Andrei Boutyline
Andrei Boutyline

University of California, Berkeley
PhD Candidate, Department of Sociology
Institute for the Study of Societal Issues



See below for my implementation of the Correlational Class Analysis (CCA) algorithm, as well as for my minimal version of the ASA Zotero style sheet. Please treat them as beta software and use at your own risk, and please email me with bugs/suggestions.
Correlational Class Analysis

Correlational Class Analysis (CCA) greatly improves the accuracy and speed of the Relational Class Analysis (RCA) algorithm developed by Goldberg (2011). It partitions the respondents of a survey dataset into schematic classes, such that members of each class have similar patterns of association between their responses, suggesting the possibility of a shared cultural schema. Goldberg (2011) explains why such shared schemas sociologically interesting, and suggests a complex technique for identifying them via a novel measure he calls relatioinality. In this paper, I clarify this reasoning, and demonstrate that a far simpler technique based around Pearson's row correlations (CCA) can reliably identify such classes with greater accuracy than RCA. It also works much faster. See appendix at the back of the paper for further explanation of the algorithm.

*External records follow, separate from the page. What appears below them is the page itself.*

(** C7: when [select] or the pipe read fails, the pass goes on from
    the point and in the state in which a pass whose [select] timed
    out goes on: nothing is written to the logfile and
    [pipe_eof_seen] is not touched.  With EINTR nothing is reported;
    with any other error one report is made and the rest is the
    same. *)
Theorem wait_error_like_timeout o s :
  let s' := if o_sighup_in_select o then sigHupHandler s else s in
  let after := SysLoggerMain_eof_check s' in
  let rc := o_select_rc o in
  let n := o_bytesRead o in
  let r := SysLoggerMain_wait o s in
  let goes_on_after (ev : list Event) :=
    r = (value_of after, s', (ev ++ events_of after)%list) in
  (rc = 0 -> goes_on_after [EvSelect 0]) /\
  (rc < 0 -> o_select_errno o = EINTR -> goes_on_after [EvSelect rc]) /\
  (rc < 0 -> o_select_errno o <> EINTR ->
     goes_on_after
       [EvSelect rc; EvReport (select_failed (o_select_errno o))]) /\
  (rc > 0 -> o_select_isset o = true -> n < 0 ->
     o_read_errno o = EINTR ->
     goes_on_after [EvSelect rc; EvPipeRead n]) /\
  (rc > 0 -> o_select_isset o = true -> n < 0 ->
     o_read_errno o <> EINTR ->
     goes_on_after
       [EvSelect rc; EvPipeRead n;
        EvReport (could_not_read_from_logger_pipe (o_read_errno o))]) /\
  pipe_eof_seen s' = pipe_eof_seen s /\
  (pipe_eof_seen s = false -> after = (Continue, s', [])).
Proof.
  cbv zeta. rewrite wait_eq, eof_check_eq. cbv zeta.
  assert (E : pipe_eof_seen
                (if o_sighup_in_select o then sigHupHandler s else s)
              = pipe_eof_seen s)
    by (destruct (o_sighup_in_select o); reflexivity).
  rewrite E.
  repeat match goal with |- _ /\ _ => split end.
  - intros ->. cbn. destruct (pipe_eof_seen s); reflexivity.
  - intros Hrc He. destruct (Z.ltb_spec (o_select_rc o) 0); [|lia].
    rewrite He, Z.eqb_refl. destruct (pipe_eof_seen s); reflexivity.
  - intros Hrc He. destruct (Z.ltb_spec (o_select_rc o) 0); [|lia].
    destruct (Z.eqb_spec (o_select_errno o) EINTR); [contradiction|].
    destruct (pipe_eof_seen s); reflexivity.
  - intros Hrc Hset Hn He.
    destruct (Z.ltb_spec (o_select_rc o) 0); [lia|].
    destruct (Z.gtb_spec (o_select_rc o) 0); [|lia].
    rewrite Hset. cbn [andb].
    destruct (Z.ltb_spec (o_bytesRead o) 0); [|lia].
    rewrite He, Z.eqb_refl. destruct (pipe_eof_seen s); reflexivity.
  - intros Hrc Hset Hn He.
    destruct (Z.ltb_spec (o_select_rc o) 0); [lia|].
    destruct (Z.gtb_spec (o_select_rc o) 0); [|lia].
    rewrite Hset. cbn [andb].
    destruct (Z.ltb_spec (o_bytesRead o) 0); [|lia].
    destruct (Z.eqb_spec (o_read_errno o) EINTR); [contradiction|].
    destruct (pipe_eof_seen s); reflexivity.
  - reflexivity.
  - intros ->. reflexivity.
Qed.
(* ===== verification/_CoqProject ===== *)
-Q . S2P
Prelude.v
BTree.v
StorageCapacity.v
Framing.v
Strings.v
Text.v
Values.v
Machines.v
Issuance.v
Decimal.v
Volumes.v
ServiceGraph.v
Spec.v
Services.v
Deploy.v
Eligibility.v
Placement.v
Reconcile.v
VolumePlan.v
Planner.v
Preview.v
Ledger.v
Safety.v
Replicas.v
Process.v
Execution.v
Health.v
Executor.v
ExecutorTraces.v
ExecutorSafety.v
ExecutorOutcome.v
ExecutorHalts.v
Engine.v
RuntimeOutcome.v
Evidence.v
Config.v
ConfigValidation.v
ConfigSpec.v
ConfigJson.v
SyncRows.v
SyncPut.v
SyncPlan.v
SyncLens.v
SyncLaws.v
SyncLand.v
SyncVerdicts.v
SyncApply.v
SyncSample.v
SyncSpec.v
SyncUndo.v
BranchPlan.v
Variables.v
VariableTemplate.v
Compile.v
LiveValues.v
EnvFile.v
Quantities.v
Lowering.v
Changes.v
Restore.v
Review.v
Discard.v
ContextIgnore.v
DeploymentStore.v
Lifecycle.v
LifecycleSpec.v
LifecycleRefines.v
Teardown.v
SampleStore.v
TeardownSafety.v
Deployments.v
Recorded.v
#[export] Hint Resolve elem_of_stable_sort stable_sort_perm : ployz.

(** ** Filters and searches *)

Lemma find_head {A} (p : A → bool) l : List.find p l = head (List.filter p l).
Proof. induction l as [|x l IH]; [done|]. simpl. by destruct (p x). Qed.

Lemma filter_rev_bool {A} (p : A → bool) l : List.filter p (rev l) = rev (List.filter p l).
Proof.
  induction l as [|x l IH]; [done|]. simpl. rewrite List.filter_app, IH. simpl.
  destruct (p x); simpl; [done|by rewrite app_nil_r].
Qed.

(** [iter().rev().find(p)] is the last element that satisfies [p]. *)
Lemma find_rev_last {A} (p : A → bool) l : List.find p (rev l) = last (List.filter p l).
Proof.
  rewrite find_head, filter_rev_bool. induction l as [|x l IH] using rev_ind; [done|].
  rewrite List.filter_app. simpl. destruct (p x).
  - by rewrite rev_app_distr, last_snoc.
  - by rewrite app_nil_r.
Qed.

(** A stable sort keeps the order of elements it takes for equal. *)
Lemma filter_stable_sort {A} (le : A → A → bool) (p : A → bool) l :
  (∀ x y, x ∈ l → y ∈ l → p x = true → p y = true → le x y = true) →
  List.filter p (stable_sort le l) = List.filter p l.
Proof.
  assert (Hins : ∀ x l', (∀ y, y ∈ l' → p x = true → p y = true → le x y = true) →
    List.filter p (sort_insert le x l') = List.filter p (x :: l')).
  { intros x l'. induction l' as [|y l' IH]; intros Hle; [done|]. simpl in *.
    destruct (le x y) eqn:Hxy; [done|]. simpl. rewrite IH by (intros; apply Hle; [by right|done..]).
    destruct (p x) eqn:Hx; [|done]. destruct (p y) eqn:Hy; [|done].
    rewrite (Hle y) in Hxy by (done || left). done. }
  induction l as [|x l IH]; intros Hle; [done|]. simpl (stable_sort _ _). rewrite Hins.
  - simpl. rewrite IH; [done|]. intros a b Ha Hb. apply Hle; by right.
  - intros y Hy. apply elem_of_stable_sort in Hy. apply Hle; [left|by right].
Qed.

Lemma filter_Forall2 {A B} (R : A → B → Prop) (p : A → bool) (q : B → bool) l1 l2 :
  Forall2 R l1 l2 → (∀ x y, R x y → p x = q y) → Forall2 R (List.filter p l1) (List.filter q l2).
Proof.
  intros Hall Hpq. induction Hall as [|x y l1 l2 HR _ IH]; simpl; [constructor|].
  rewrite (Hpq x y HR). destruct (q y); [by constructor|done].
Qed.

Lemma filter_ext_in_elem {A} (p q : A → bool) l :
  (∀ x, x ∈ l → p x = q x) → List.filter p l = List.filter q l.
Proof.
  induction l as [|x l IH]; intros Hpq; [done|]. simpl. rewrite (Hpq x) by left.
  rewrite IH; [done|]. intros y Hy. apply Hpq. by right.
Qed.

Lemma find_ext_elem {A} (p q : A → bool) l :
  (∀ x, x ∈ l → p x = q x) → List.find p l = List.find q l.
Proof.
  induction l as [|x l IH]; intros Hpq; [done|]. simpl.
  rewrite (Hpq x) by left. rewrite IH; [done|]. intros y Hy. apply Hpq. by right.
Qed.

The corclass 0.1 R package implementing CCA is available on CRAN. It can be installed by running:
  > install.packages("corclass")

This implementation makes heavy use of igraph. For more accurate results, make sure your igraph version is at least 0.7.

The R package comes with documentation and sample data, but if want to download just the R script on its own, you can do so here:[cca.R].

ASA Zotero style sheet

I made a modified version of the ASA style sheet aimed to minimize the need to clean up the auto-generated references and in-line citations by hand. For example, citations to books or journal articles no longer include the URLs they came from, as these URLs are often arbitrary and uninformative. Also having multiple entries with the same last name but different first names in the Zotero database no longer causes the in-line citations to automatically include first and middle initials, since name differences are more often than not due to minor inconsistencies in the database entries (e.g., mine contains entries for Paul Lazarsfeld and Paul F. Lazarsfeld). There are also changes to capitalization and entry ordering.

You can [download the style sheet here]. Instructions for installing the style sheet can be found here (with Zotero Standalone, double-clicking the file should do the trick).

Update 11/17/13: references list is now double spaced; fixed a bug that kept the URL out from the formats that needed it; style sheet now fully matches CSL specs.